Dr Adutwum said the decision was aimed at ending the recurrent leakage of examination questions and other malpractices at various centres at the Senior High School (SHS) level.
He said this at the Eighth Baraka Policy Institute (BPI) annual public lecture in Accra on the theme: “Towards achieving the Sustainable Development Goals on education: Tackling socio-economic forces against progress in Ghana”.
“This year, I give credit to WAEC. During the Basic Education Certificate Examination (BECE), they gave different examination questions to every centre, therefore, there were no leakages.”
He said he had met with Ministers of Education of various countries under the West African Examination Council (WAEC) to replicate the system for WASSCE students, not only in Ghana but in the West African sub-region.
Dr Adutwum said: “I charge WAEC to begin what is called serialisation, creating parallel test so that in the exams room, students may have different questions but same level of difficulty.”
The Minister urged the Ghana Education Service (GES) to adopt a system that would give support to students to move away from memorising and help them to improve and pass subjects, which they had difficulties with.
“In other jurisdictions, if you can’t write, you’ll have a writing course till you pass… because they’ll give you intervention. In the same way, if students come to junior high school and they can’t read, our education system should understand, and GES should also know that you don’t give those students nine subjects.”
He said the Government would not renege on its quest to change the fortunes of the country through education, noting that many reforms had been done to make education relevant and support national development.
“Our current education agenda is to change Ghana through education and we’re on track. We’re going to move up and people will wonder how it happened,” Dr Adutwum said.
The Minister encouraged all levels of educational institutions “to see themselves as recycling plants.
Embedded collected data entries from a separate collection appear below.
(** * deep-research: the research pipeline of [main.ts]

    A shallow embedding of the pipeline in [src/main.ts]: the page fetcher
    ([fetchWebContent]), the URL selector ([getRelevantUrls]), the
    hierarchical summarizer ([summarizeContent]), the two task runners
    ([processWebResearch], [processAiResearch]) and the orchestrator
    ([deepResearch]).

    Modelling decisions.
    - A JavaScript string is the list of its UTF-16 code units.
    - The external services ([fetch], [generateText], [generateObject],
      [JSON.stringify]) are fields of a [Services] record over an abstract
      world [W]; every request is answered by the world in its current
      state, so the same request may be answered differently at different
      times.  Each call is recorded, with its answer, in a trace.
    - An [async] function is a computation in a state-and-exception monad;
      a rejected promise is [Throw].
    - [Promise.all (xs.map f)] is [mapM]: the results are collected in
      index order, as in the program.  The model runs the branches one
      after the other and stops at the first one that throws, whereas
      the program starts every branch before it awaits any.  The two
      agree on a fan-out whose branches make one call each, at their
      start, as long as no branch throws (the page fetches, the map pass
      of the summarizer).  They differ in how the calls of longer
      branches interleave, hence in what a stateful service answers to
      each, and, when a branch throws, in the calls already made and in
      which exception wins.  The properties below are stated so as not
      to depend on the difference: they speak of the result of a branch
      as that of some run of it, of the calls of a fan-out without their
      mutual order, and of the presence of a failed call, not of its
      rank.
    - JSON bodies are taken at the interfaces the source declares
      ([WebContent], [SearchResult]), with the properties the code tests
      for ([content], [results]) possibly absent.  A body of another
      shape is outside the model: on the body [null] the code raises a
      [TypeError] of its own when it reads [data.content] or
      [searchData.results], and on a [content] that is not a string or
      [results] that is not an array when it calls [match] or [map] on
      it.  What is said below of runs in which no external call throws
      holds for bodies of the declared shapes.
    - The writes to [spinner.text], [spinner.succeed] and [console.log]
      only drive the progress display and carry no data into any result;
      they are left out. *)

From Stdlib Require Import String Ascii DecimalString.
From Stdlib Require Import List Arith ZArith NArith Lia Bool.
From Equations Require Import Equations.
Import ListNotations.

Set Implicit Arguments.

(** ** Strings *)

Definition char16 := N.
Definition jsstring := list char16.

(** A source literal (ASCII only) as a JavaScript string. *)
Definition lit (s : string) : jsstring :=
  map N_of_ascii (list_ascii_of_string s).

Definition dquote : jsstring := [34%N].
Definition nl : jsstring := [10%N].

(** [`${n}`] for a non-negative integer [n]. *)
Definition numToString (n : nat) : jsstring :=
  lit (NilEmpty.string_of_uint (Nat.to_uint n)).

(** [xs.join(sep)] on an array of strings. *)
Fixpoint join (sep : jsstring) (xs : list jsstring) : jsstring :=
  match xs with
  | [] => []
  | [x] => x
  | x :: rest => x ++ sep ++ join sep rest
  end.

(** [xs.map((e, i) => f(e, i))], counting from [i]. *)
Fixpoint mapi_from {A B} (i : nat) (f : A -> nat -> B) (xs : list A) : list B :=
  match xs with
  | [] => []
  | x :: rest => f x i :: mapi_from (S i) f rest
  end.

Definition mapi {A B} (f : A -> nat -> B) (xs : list A) : list B :=
  mapi_from 0 f xs.

(** ** The regular expression [.{1,n}] with the [g] flag

    Without the [s] flag, [.] matches any code unit except the four line
    terminators. *)

Definition isLineTerminator (c : char16) : bool :=
  (c =? 10)%N || (c =? 13)%N || (c =? 8232)%N || (c =? 8233)%N.

(** The greedy match of [.{0,n}] at the start of [s]: the matched prefix
    and the rest of the input. *)
Fixpoint dotRun (n : nat) (s : jsstring) : jsstring * jsstring :=
  match n, s with
  | S n', c :: s' =>
      if isLineTerminator c then ([], s)
      else let (m, r) := dotRun n' s' in (c :: m, r)
  | _, _ => ([], s)
  end.

Definition inspect {A} (a : A) : {b : A | a = b} := exist _ a eq_refl.

(** All the matches of [.{1,n}] in [s], left to right: where the pattern
    does not match (a line terminator), the search moves on by one code
    unit; after a match it resumes at the end of the match. *)
Equations? matchAll (n : nat) (s : jsstring) : list jsstring
  by wf (length s) lt :=
  matchAll n [] := [];
  matchAll n (c :: s') with inspect (dotRun n (c :: s')) => {
    | exist _ ([], _) _ := matchAll n s';
    | exist _ (m, r) Heq := m :: matchAll n r }.
Proof.
  assert (Hsplit : forall k s, fst (dotRun k s) ++ snd (dotRun k s) = s).
  { induction k as [|k IH]; intros [|a s]; simpl; try reflexivity.
    destruct (isLineTerminator a); [reflexivity|].
    specialize (IH s). destruct (dotRun k s); simpl in *. now rewrite IH. }
  specialize (Hsplit n (c :: s')). rewrite Heq in Hsplit; simpl in Hsplit.
  apply (f_equal (@length char16)) in Hsplit.
  simpl in Hsplit. rewrite length_app in Hsplit. lia.
Qed.

(** [s.match(re)] with a global [re]: [null] when nothing matches. *)
Definition String_match (n : nat) (s : jsstring) : option (list jsstring) :=
  match matchAll n s with
  | [] => None
  | ms => Some ms
  end.

(** [x || []] on the result of [match]. *)
Definition orEmpty {A} (x : option (list A)) : list A :=
  match x with
  | Some l => l
  | None => []
  end.

(** ** Data model (the interfaces of [main.ts]) *)

Inductive ResearchType := web | ai.

Record ResearchPlan := {
  rp_title : jsstring;
  rp_objectives : jsstring;
  rp_expectedOutcomes : jsstring;
  rp_type : ResearchType;
  rp_query : jsstring
}.

Record WebContent := {
  wc_title : jsstring;
  wc_content : jsstring;
  wc_url : jsstring
}.

Record SearchResult := {
  sr_title : jsstring;
  sr_url : jsstring;
  sr_content : jsstring
}.

Record Reference := {
  ref_url : jsstring;
  ref_title : jsstring
}.

Record ResearchSummary := {
  answer : jsstring;
  references : list Reference
}.

(** The object that [researchPlanSchema] validates. *)
Record Plan := {
  plan_title : jsstring;
  plan_language : jsstring;
  plan_objectives : jsstring;
  plan_expectedOutcomes : jsstring;
  plan_researchPlan : list ResearchPlan
}.

Inductive Model := fastModel | flagshipModel.

(** ** External services *)

Definition Exn := jsstring.

Inductive Outcome (A : Type) :=
| Ok (a : A)
| Throw (e : Exn).
Arguments Throw {A} e.
(** From a generator suspended on page [p]: as long as the pages report a
    cursor, the following pages [rest] are requested one by one, each with the
    cursor of its predecessor, and their batches are yielded in order; the
    generator is then suspended on the last of them. *)
Lemma drain_prefix : forall rest p w bs d,
  Forall (fun q => truthy (cursor q) = true) (removelast (p :: rest)) ->
  serves E (List.length (sent w)) (map page_response rest) ->
  Forall2 (has_batch full) rest bs ->
  (l < List.length (heap w))%nat ->
  (forall v, dict_set "start" v (hget l (heap w)) = dict_set "start" v d) ->
  exists w',
    (forall fuel,
       drain (List.length rest + fuel) E (Suspended url l full (JObj p)) w =
       match drain fuel E (Suspended url l full (JObj (last rest p))) w' with
       | Some (vs, r, w'') => Some (bs ++ vs, r, w'')
       | None => None
       end)
    /\ sent w' = sent w ++ map (with_start url d) (removelast (p :: rest))
    /\ (l < List.length (heap w'))%nat
    /\ (forall v, dict_set "start" v (hget l (heap w')) = dict_set "start" v d)
    /\ request_count w' = request_count w + Z.of_nat (List.length rest)
    /\ rate_limit_start w' = rate_limit_start w
    /\ sleeps w' = sleeps w
    /\ posted w' = posted w
    /\ upserts w' = upserts w.
Proof.
  induction rest as [|q rest IH]; intros p w bs d Hc Hs Hb Hl Hd.
  - inversion Hb; subst. exists w. simpl. repeat split; auto.
    + intros fuel. destruct (drain fuel E _ w) as [[[vs r] w'']|]; reflexivity.
    + now rewrite app_nil_r.
    + lia.
  - inversion Hb as [|? b ? bs' Hq Hb']; subst.
    apply serves_cons in Hs as [Hr Hs].
    change (removelast (p :: q :: rest))
      with (p :: removelast (q :: rest)) in Hc |- *.
    inversion Hc as [|? ? Hp Hc']; subst.
    pose (w1 := setitem l "start" (cursor p) w).
    pose (w2 := set_rate (request_count w1 + 1) (rate_limit_start w1)
       (set_time (now w1 + latency E (List.length (sent w1)))
          (log_request (mk_request url (hget l (heap w1))) w1))).
    assert (Hstep : next E (Suspended url l full (JObj p)) w
                    = (Yield b (Suspended url l full (JObj q)), w2)).
    { rewrite next_suspended, Hp.
      rewrite (request_page_success _ _ _ _ _ _ q b Hr Hq).
      cbv zeta. rewrite Hp. reflexivity. }
    assert (Hh1 : hget l (heap w1) = dict_set "start" (cursor p) d).
    { unfold w1, setitem. simpl. rewrite hget_hset by auto. apply Hd. }
    destruct (IH q w2 bs' d Hc')
      as (w' & Hdr & Hsent & Hl' & Hd' & Hcnt & Hst & Hsl & Hpo & Hup).
    + simpl. rewrite length_app. simpl.
      now replace (List.length (sent w) + 1)%nat
        with (S (List.length (sent w))) by lia.
    + assumption.
    + simpl. now rewrite hset_length.
    + intros v. change (heap w2) with (heap w1). rewrite Hh1.
      apply dict_set_set.
    + exists w'. repeat split; auto.
      * intros fuel. change (List.length (q :: rest) + fuel)%nat
          with (S (List.length rest + fuel)).
        cbn [drain]. rewrite Hstep. rewrite Hdr.
        rewrite (last_cons rest q p).
        destruct (drain fuel E _ w') as [[[vs r] w'']|]; reflexivity.
      * rewrite Hsent. simpl. rewrite <- app_assoc. simpl.
        unfold with_start at 2. rewrite <- Hh1. reflexivity.
      * rewrite Hcnt. simpl. lia.
Qed.

End Prefix.

(** The same from the call itself: the first request carries the caller's
    parameters and the page size, and the rate-limit check has run once. *)
Lemma drain_fresh_prefix E path params ps full p rest b bs w :
  Forall (fun q => truthy (cursor q) = true) (removelast (p :: rest)) ->
  serves E (List.length (sent w)) (map page_response (p :: rest)) ->
  Forall2 (has_batch full) (p :: rest) (b :: bs) ->
  let url := api_url E path in
  let d0 := dict_set "limit" (JNum ps) (caller_params params w) in
  exists l w',
    (forall fuel,
       drain (S (List.length rest + fuel)) E
         (get_paginated_resource path params ps full) w =
       match drain fuel E (Suspended url l full (JObj (last rest p))) w' with
       | Some (vs, r, w'') => Some (b :: bs ++ vs, r, w'')
       | None => None
       end)
    /\ sent w' = sent w ++ mk_request url d0
                            :: map (with_start url d0) (removelast (p :: rest))
    /\ (l < List.length (heap w'))%nat
    /\ (forall v, dict_set "start" v (hget l (heap w')) = dict_set "start" v d0)
    /\ request_count w' = request_count (rate_limit_check w)
                          + Z.of_nat (List.length (p :: rest))
    /\ sleeps w' = sleeps (rate_limit_check w)
    /\ posted w' = posted w
    /\ upserts w' = upserts w.
Proof.
  intros Hc Hs Hb url d0.
  inversion Hb as [|? ? ? ? Hp Hb']; subst.
  apply serves_cons in Hs as [Hr Hs].
  destruct (setup_params params ps w)
    as (l & w3 & Hsetup & Hl & Hd & Hsent & Hcnt & Hst & Hsl & Hpo & Hup).
  rewrite <- Hsent in Hr.
  pose proof (request_page_success E url l full JNull w3 p b Hr Hp) as Hstep.
  simpl in Hstep.
  set (w4 := set_rate _ _ _) in Hstep.
  destruct (drain_prefix E url l full rest p w4 bs d0 Hc)
    as (w' & Hdr & Hsent' & Hl' & Hd' & Hcnt' & Hst' & Hsl' & Hpo' & Hup').
  - unfold w4. simpl. rewrite length_app, Hsent. simpl.
    now replace (List.length (sent w) + 1)%nat
      with (S (List.length (sent w))) by lia.
  - assumption.
  - exact Hl.
  - intros v. change (heap w4) with (heap w3). now rewrite Hd.
  - exists l, w'. repeat split; auto.
    + intros fuel. cbn [drain]. unfold get_paginated_resource.
      cbn [next].
      change (BITBUCKET_API_URL E ++ "/rest/api/1.0/" ++ path)%string with url.
      destruct (params_or_new params (rate_limit_check w)) as [l' w2] eqn:Hpn.
      inversion Hsetup; subst l' w3. rewrite Hstep, Hdr.
      destruct (drain fuel E _ w') as [[[vs r] w'']|]; reflexivity.
    + rewrite Hsent'. unfold w4. simpl. rewrite Hsent, Hd, <- app_assoc.
      reflexivity.
    + rewrite Hcnt'. unfold w4. simpl. rewrite Hcnt.
      rewrite Zpos_P_of_succ_nat. lia.
    + rewrite Hsl'. unfold w4. simpl. exact Hsl.
    + rewrite Hpo'. unfold w4. simpl. exact Hpo.
    + rewrite Hup'. unfold w4. simpl. exact Hup.
Qed.

Lemma next_http_error E g w st body :
  will_request g = true ->
  (forall req, respond E (List.length (sent w)) req = Response st body) ->
  is_http_error st = true ->
  exists w',
    next E g w = (if st =? 404 then Stop else Throw (HTTPError st), w')
    /\ List.length (sent w') = S (List.length (sent w))
    /\ posted w' = posted w /\ upserts w' = upserts w.
Proof.
  intros Hg Hr He. destruct g as [path params ps full|url l full pg|];
    [| |discriminate].
  - destruct (setup_params params ps w)
      as (l & w3 & Hsetup & Hl & Hd & Hsent & Hcnt & Hst & Hsl & Hpo & Hup).
    rewrite <- Hsent in Hr.
    destruct (request_page_error E (api_url E path) l full JNull w3 st body Hr He)
      as (w' & Hrp & Hlen & _ & _ & Hpo' & Hup').
    exists w'. cbn [next].
    destruct (params_or_new params (rate_limit_check w)) as [l' w2].
    inversion Hsetup; subst. split; [exact Hrp|].
    rewrite Hlen, Hpo', Hup', Hsent. auto.
  - simpl in Hg. cbn [next].
    destruct (get pg "nextPageStart" JNull) as [c|]; [|discriminate].
    rewrite Hg.
    destruct (request_page_error E url l full c w st body Hr He)
      as (w' & Hrp & Hlen & _ & _ & Hpo' & Hup').
    exists w'. auto.
Qed.

(** C3. When a page request fails with HTTP status 404 the sequence ends
    there without an error (so a fetch whose first request returns 404 yields
    nothing), and when it fails with any other HTTP error status the error
    reaches the consumer of the sequence. *)
Theorem http_error_policy E g w st body :
  will_request g = true ->
  (forall req, respond E (List.length (sent w)) req = Response st body) ->
  is_http_error st = true ->
  exists w',
    next E g w = (if st =? 404 then Stop else Throw (HTTPError st), w')
    /\ (forall fuel, drain (S fuel) E g w = Some ([], on_http_error st tt, w'))
    /\ (forall (A : Type) (loop_body : json -> A -> world -> result A * world)
               (acc : A) fuel,
          for_each (S fuel) E g loop_body acc w
          = Some (on_http_error st acc, w')).
Proof.
  intros Hg Hr He.
  destruct (next_http_error E g w st body Hg Hr He) as (w' & Hn & _).
  exists w'. split; [exact Hn|]. unfold on_http_error. split.
  - intros fuel. cbn [drain]. rewrite Hn. destruct (st =? 404); reflexivity.
  - intros A loop_body acc fuel. cbn [for_each]. rewrite Hn.
    destruct (st =? 404); reflexivity.
Qed.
So, if garbage comes in, they [the students] must get out as a refined product and fit for purpose, otherwise, don’t allow them to come out.”
Mr Salem Kalmoni, the President of BPI, said access to quality education served as a “powerful catalyst of personal development and social mobility”.
He said: “It is through education that the son of a laborer can become a doctor or engineer. It is through education that the daughter of trotro driver can be a lawyer, an architect, a scholar or a minister.”
Kalmoni, however, noted that it would require that every child was given the opportunity and access to the type of education that would enable them to attain social mobility, and pledged the Institute’s support through policy suggestions.